We Live By A Strict Code Of Military Ethos And Values — How Does The Bergdahl Deal Square With That?
I was in my small fire base’s tactical operations center on June 16, 2006 when two soldiers were captured from … Continued
I was in my small fire base’s tactical operations center on June 16, 2006 when two soldiers were captured from an outpost in southern Baghdad. The normal chatter of grids for improvised explosive devices and small arms fire on the movement tracking system quickly turned into an abnormal message: All convoys and patrols on the road needed to immediately stop and set up checkpoints and search every single vehicle because two soldiers had been captured. Over 8,000 Iraqi and American troops and a plethora of aircraft joined the search, resulting in 12 wounded troops and one death. The mutilated bodies of the two soldiers were found three days later, rigged with so many IEDs that it took the explosive ordnance disposal team 12 hours to reach them.
Every soldier who serves knows the consequences if they fall into enemy hands. During the wars in Iraq and Afghanistan, the United States has always had a policy of not negotiating with terrorists. Everyone who served knows that. Your options are try and escape, hope you are rescued, or pray for a quick death.
Although the concrete details surrounding Army Sgt. Bowe Bergdahl’s disappearance were unknown publicly for the last five years, the recent swap that released him from Taliban control has brought new information to the forefront. Soldiers who served with him have come forward to say that his desertion was premeditated. A 2010 Defense report shows the Pentagon knew he deserted and was not captured on patrol or kidnapped from their combat outpost. Reports also show that Special Forces not only knew where he was being held on various occasions, but knew exactly how many were guarding him. Military leadership chose not to go after him because they did not want to expend additional lives on a deserter.

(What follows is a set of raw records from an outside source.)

(* ===== verification/EscrowVault.v ===== *)
(** * The multi-approver vault ([contracts/escrow-vault/src/lib.rs])

    A depositor locks tokens for a recipient under a set of approvers and a
    threshold; the approval that reaches the threshold releases the tokens, an
    approver may take a vote back before that, and the admin may cancel a pending
    vault and refund it.  The host's [sha256] and the XDR encoding of an address
    are parameters; the theorems assume the hash has no collisions, which is what
    the code relies on for vault identifiers. *)
From S2P Require Import Prelude Machine Host TokenIface.

Inductive VaultError :=
| NotFound | NotPending | Unauthorized | AlreadyVoted | EmptyApprovers | DuplicateApprover
| InvalidAmount | AlreadyInitialized | NotInitialized | ConflictOfInterest | NotVoted
| InvalidThreshold | ThresholdExceedsApprovers.

Inductive VaultStatus := Pending | Released | Cancelled.
#[export] Instance VaultStatus_eq_dec : EqDecision VaultStatus.
Proof. solve_decision. Defined.

Record Vault := mkVault {
  depositor : Address;
  recipient : Address;
  token : Address;
  amount : Z;
  approvers : list Address;
  approvals : Z;
  threshold : Z;
  status : VaultStatus }.

Inductive Event :=
| EvVaultNew (id : BytesN32) (depositor : Address) (amount : Z)
| EvEmergencyCancel (id : BytesN32) (reason : string)
| EvUpgraded (new_wasm_hash : BytesN32).

(** The keys [Admin], [VaultCount], [Vault(id)] and [Voted(id, approver)]. *)
Record Store := mkStore {
  admin : option Address;
  vault_count : option Z;
  vaults : gmap Z Vault;
  voted : gset (Z * Address);
  code : option BytesN32 }.

Definition put_admin (a : Address) (s : Store) : Store :=
  mkStore (Some a) (vault_count s) (vaults s) (voted s) (code s).
Definition put_count (n : Z) (s : Store) : Store :=
  mkStore (admin s) (Some n) (vaults s) (voted s) (code s).
Definition put_vault (id : BytesN32) (v : Vault) (s : Store) : Store :=
  mkStore (admin s) (vault_count s) (<[id := v]> (vaults s)) (voted s) (code s).
Definition put_voted (id : BytesN32) (a : Address) (s : Store) : Store :=
  mkStore (admin s) (vault_count s) (vaults s) ({[(id, a)]} ∪ voted s) (code s).
Definition remove_voted (id : BytesN32) (a : Address) (s : Store) : Store :=
  mkStore (admin s) (vault_count s) (vaults s) (voted s ∖ {[(id, a)]}) (code s).
Definition put_code (h : BytesN32) (s : Store) : Store :=
  mkStore (admin s) (vault_count s) (vaults s) (voted s) (Some h).

Definition has_voted (id : BytesN32) (a : Address) (s : Store) : bool :=
  bool_decide ((id, a) ∈ voted s).

Definition with_approvals (n : Z) (v : Vault) : Vault :=
  mkVault (depositor v) (recipient v) (token v) (amount v) (approvers v) n (threshold v)
    (status v).
Definition with_status (st : VaultStatus) (v : Vault) : Vault :=
  mkVault (depositor v) (recipient v) (token v) (amount v) (approvers v) (approvals v)
    (threshold v) st.

(** The scan of [create_vault] for an approver listed twice. *)
Fixpoint has_duplicate (l : list Address) : bool :=
  match l with
  | [] => false
  | a :: l => existsb (λ b, bool_decide (a = b)) l || has_duplicate l
  end.

(** Removes duplicates, keeping first occurrences; [seen] holds the addresses met. *)
Fixpoint deduplicate_from (seen : gset Address) (l : list Address) : list Address :=
  match l with
  | [] => []
  | a :: l =>
      if bool_decide (a ∈ seen) then deduplicate_from seen l
      else a :: deduplicate_from ({[a]} ∪ seen) l
  end.
Definition deduplicate (l : list Address) : list Address := deduplicate_from ∅ l.

Section Contract.
Context {L : Type} `{TokenLedger L}.
Context (sha256 : Bytes → BytesN32) (to_xdr : Address → Bytes).
Abbreviation M := (Contract L Store Event VaultError).

Definition set_admin (a : Address) : M unit :=
  o <- load admin ;;
  reject_if (bool_decide (is_Some o)) AlreadyInitialized ;;;
  require_auth a ;;;
  save (put_admin a).

Definition upgrade (new_wasm_hash : BytesN32) : M unit :=
  o <- load admin ;;
  a <- ok_or o NotInitialized ;;
  require_auth a ;;;
  save (put_code new_wasm_hash) ;;;
  publish (EvUpgraded new_wasm_hash).

Definition next_vault_nonce : M Z :=
  nonce <- load (λ s, default 0 (vault_count s)) ;;
  next <- or_trap (checked_add_u64 nonce 1) ;;
  save (put_count next) ;;;
  ret next.

(** The hashed identifier: nonce, ledger time and depositor. *)
Definition vault_id (nonce t : Z) (depositor : Address) : BytesN32 :=
  sha256 (be_bytes 8 nonce ++ be_bytes 8 t ++ to_xdr depositor).

Definition create_vault (depositor recipient tok : Address) (amt : Z)
    (approvers : list Address) (threshold : Z) : M BytesN32 :=
  reject_if (bool_decide (approvers = [])) EmptyApprovers ;;;
  reject_if (has_duplicate approvers) DuplicateApprover ;;;
  reject_if (contains approvers depositor || contains approvers recipient)
    ConflictOfInterest ;;;
  let unique_approvers := deduplicate approvers in
  reject_if (amt <=? 0) InvalidAmount ;;;
  reject_if (threshold =? 0) InvalidThreshold ;;;
  reject_if (Z.of_nat (length unique_approvers) <? threshold) ThresholdExceedsApprovers ;;;
  require_auth depositor ;;;
  this <- me ;;
  token_call tok depositor this amt ;;;
  nonce <- next_vault_nonce ;;
  t <- now ;;
  let id := vault_id nonce t depositor in
  save (put_vault id
    (mkVault depositor recipient tok amt unique_approvers 0 threshold Pending)) ;;;
  publish (EvVaultNew id depositor amt) ;;;
  ret id.

Definition approve_vault (id : BytesN32) (caller : Address) : M unit :=
  require_auth caller ;;;
  o <- load (λ s, vaults s !! id) ;;
  vault <- ok_or o NotFound ;;
  reject_if (negb (bool_decide (status vault = Pending))) NotPending ;;;
  reject_if (bool_decide (caller = depositor vault) || bool_decide (caller = recipient vault))
    ConflictOfInterest ;;;
  reject_if (negb (contains (approvers vault) caller)) Unauthorized ;;;
  already <- load (has_voted id caller) ;;
  reject_if already AlreadyVoted ;;;
  save (put_voted id caller) ;;;
  n <- or_trap (checked_add_u32 (approvals vault) 1) ;;
  let vault := with_approvals n vault in
  this <- me ;;
  vault <- (if threshold vault <=? n then
              token_call (token vault) this (recipient vault) (amount vault) ;;;
              ret (with_status Released vault)
            else ret vault) ;;
  save (put_vault id vault).

Definition revoke_approval (id : BytesN32) (caller : Address) : M unit :=
  require_auth caller ;;;
  o <- load (λ s, vaults s !! id) ;;
  vault <- ok_or o NotFound ;;
  reject_if (negb (bool_decide (status vault = Pending))) NotPending ;;;
  already <- load (has_voted id caller) ;;
  reject_if (negb already) NotVoted ;;;
  save (remove_voted id caller) ;;;
  save (put_vault id (with_approvals (saturating_sub_u32 (approvals vault) 1) vault)).

Definition emergency_cancel (id : BytesN32) (reason : string) : M unit :=
  o <- load admin ;;
  a <- ok_or o NotInitialized ;;
  require_auth a ;;;
  o <- load (λ s, vaults s !! id) ;;
  vault <- ok_or o NotFound ;;
  reject_if (negb (bool_decide (status vault = Pending))) NotPending ;;;
  save (put_vault id (with_status Cancelled vault)) ;;;
  this <- me ;;
  token_call (token vault) this (depositor vault) (amount vault) ;;;
  publish (EvEmergencyCancel id reason).

Inductive Call :=
| CSetAdmin (a : Address)
| CCreate (depositor recipient tok : Address) (amt : Z) (approvers : list Address)
    (threshold : Z)
| CApprove (id : BytesN32) (caller : Address)
| CRevoke (id : BytesN32) (caller : Address)
| CCancel (id : BytesN32) (reason : string).

Definition exec (c : Call) : M unit :=
  match c with
  | CSetAdmin a => set_admin a
  | CCreate d r t n aps k => ignore (create_vault d r t n aps k)
  | CApprove id a => approve_vault id a
  | CRevoke id a => revoke_approval id a
  | CCancel id r => emergency_cancel id r
  end.

Definition valid (e : Env) (c : Call) : Prop :=
  no_self_auth e ∧ u64 (timestamp e) = true ∧
  match c with CCreate _ _ _ _ _ k => u32 k = true | _ => True end.
End Contract.

(** ** Approver lists *)

Lemma has_duplicate_NoDup l : has_duplicate l = false → NoDup l.
Proof.
  induction l as [|a l IH]; simpl; [constructor|]. intros [Hl Hd]%orb_false_iff.
  constructor; [|by apply IH]. intros Hin. apply not_true_iff_false in Hl. apply Hl.
  apply existsb_exists. exists a. rewrite <-list_elem_of_In, bool_decide_eq_true. done.
Qed.

Lemma deduplicate_from_NoDup seen l :
  NoDup l → (∀ a, a ∈ l → a ∉ seen) → deduplicate_from seen l = l.
Proof.
  intros Hl. revert seen. induction Hl as [|a l Ha Hl IH]; intros seen Hs; simpl; [done|].
  rewrite bool_decide_eq_false_2 by set_solver. f_equal. apply IH. set_solver.
Qed.

Lemma deduplicate_NoDup l : NoDup l → deduplicate l = l.
Proof. intros. apply deduplicate_from_NoDup; set_solver. Qed.

(** Votes for vault [id] among [l]. *)
Definition votes (s : Store) (id : BytesN32) (l : list Address) : Z :=
  list_sum (λ a, if has_voted id a s then 1 else 0) l.

Lemma votes_bounds s id l : 0 ≤ votes s id l ≤ Z.of_nat (length l).
Proof.
  unfold votes. induction l as [|a l IH]; simpl; [lia|]. destruct (has_voted id a s); lia.
Qed.

Lemma has_voted_put id a i b s :
  has_voted i b (put_voted id a s) = bool_decide (i = id ∧ b = a) || has_voted i b s.
Proof.
  unfold has_voted. simpl. apply eq_bool_prop_intro.
  rewrite orb_True, !bool_decide_spec, elem_of_union, elem_of_singleton. naive_solver.
Qed.

Lemma has_voted_remove id a i b s :
  has_voted i b (remove_voted id a s) = negb (bool_decide (i = id ∧ b = a)) && has_voted i b s.
Proof.
  unfold has_voted. simpl. apply eq_bool_prop_intro.
  rewrite andb_True, negb_True, !bool_decide_spec, elem_of_difference, elem_of_singleton.
  naive_solver.
Qed.

(** A change of one vote changes the count by [n] when the voter is listed once. *)
Lemma votes_change s s' id a l n :
  NoDup l → a ∈ l →
  (∀ b, b ≠ a → has_voted id b s' = has_voted id b s) →
  (if has_voted id a s' then 1 else 0) = (if has_voted id a s then 1 else 0) + n →
  votes s' id l = votes s id l + n.
Proof.
  intros Hl. unfold votes. induction Hl as [|x l Hx Hl IH]; [by intros ?%elem_of_nil|].
  intros Hin Hb Ha. simpl. apply elem_of_cons in Hin as [->|Hin].
  - rewrite Ha. rewrite (list_sum_ext _ (λ b, if has_voted id b s then 1 else 0)); [lia|].
    intros b Hbl. rewrite Hb; [done|]. by intros ->.
  - rewrite (Hb x) by (by intros ->). rewrite IH by done. lia.
Qed.

Lemma votes_ext s s' id l :
  (∀ b, b ∈ l → has_voted id b s' = has_voted id b s) → votes s' id l = votes s id l.
Proof. intros Hb. apply list_sum_ext. intros b Hin. by rewrite Hb. Qed.

(** ** The invariant *)
Section Invariant.
Context {L : Type} `{!TokenLedger L, !TokenLaws L}.
Context (sha256 : Bytes → BytesN32) (to_xdr : Address → Bytes).
Context (sha256_inj : collision_free sha256).
Abbreviation W := (World L Store Event).
Abbreviation exec := (exec sha256 to_xdr).

Record vault_ok (s : Store) (id : BytesN32) (v : Vault) : Prop := {
  ok_amount : 0 < amount v;
  ok_unique : NoDup (approvers v);
  ok_conflict : depositor v ∉ approvers v ∧ recipient v ∉ approvers v;
  ok_threshold : 0 < threshold v ≤ Z.of_nat (length (approvers v));
  ok_votes : approvals v = votes s id (approvers v);
  ok_status : if bool_decide (status v = Released) then approvals v = threshold v
              else approvals v < threshold v }.

(** The tokens a vault locks. *)
Definition pending_amount (v : Vault) : Z :=
  match status v with Pending => amount v | _ => 0 end.
Definition locked_in (t : Address) (v : Vault) : Z :=
  if bool_decide (token v = t) then pending_amount v else 0.
Definition locked (t : Address) (s : Store) : Z := map_sum (λ _ v, locked_in t v) (vaults s).
Definition count (s : Store) : Z := default 0 (vault_count s).

Record inv (this : Address) (w : W) : Prop := {
  inv_vaults id v : vaults (store w) !! id = Some v → vault_ok (store w) id v;
  inv_voted id a : has_voted id a (store w) = true →
    ∃ v, vaults (store w) !! id = Some v ∧ a ∈ approvers v;
  inv_count : 0 ≤ count (store w) ≤ u64_max;
  inv_ids id : is_Some (vaults (store w) !! id) →
    ∃ n t d, id = vault_id sha256 to_xdr n t d ∧ 0 < n ≤ count (store w);
  inv_solvent t : locked t (store w) ≤ held this (ledger w) t }.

We live by a strict code of military ethos and values. At the top of the list is “leave no man behind.” But what happens when that man chooses to be left behind and deserts his post? What happens when the man needlessly puts the lives of his fellow soldiers at risk? At least six troops died in the wake of Bergdahl’s premeditated disappearance, and a number of others due to the reallocation of resources. We all take a vow that we will never leave a man behind. But what happens if the individual wants to be left behind and endangers the lives of his fellow soldiers in the process? At what point do we cut our losses? Is it a question of lives lost? Is it a question of resources expended or reallocated from our main objective? Or do we not cut our losses and continue to sacrifice men and equipment at whatever cost? Does our military ethos have limitations, or is it an open ended contract, regardless of the circumstances? These are all questions that the military community needs to ask throughout the Bergdahl debacle.
But personally, my first question for Bergdahl would be “what is your first General Order?”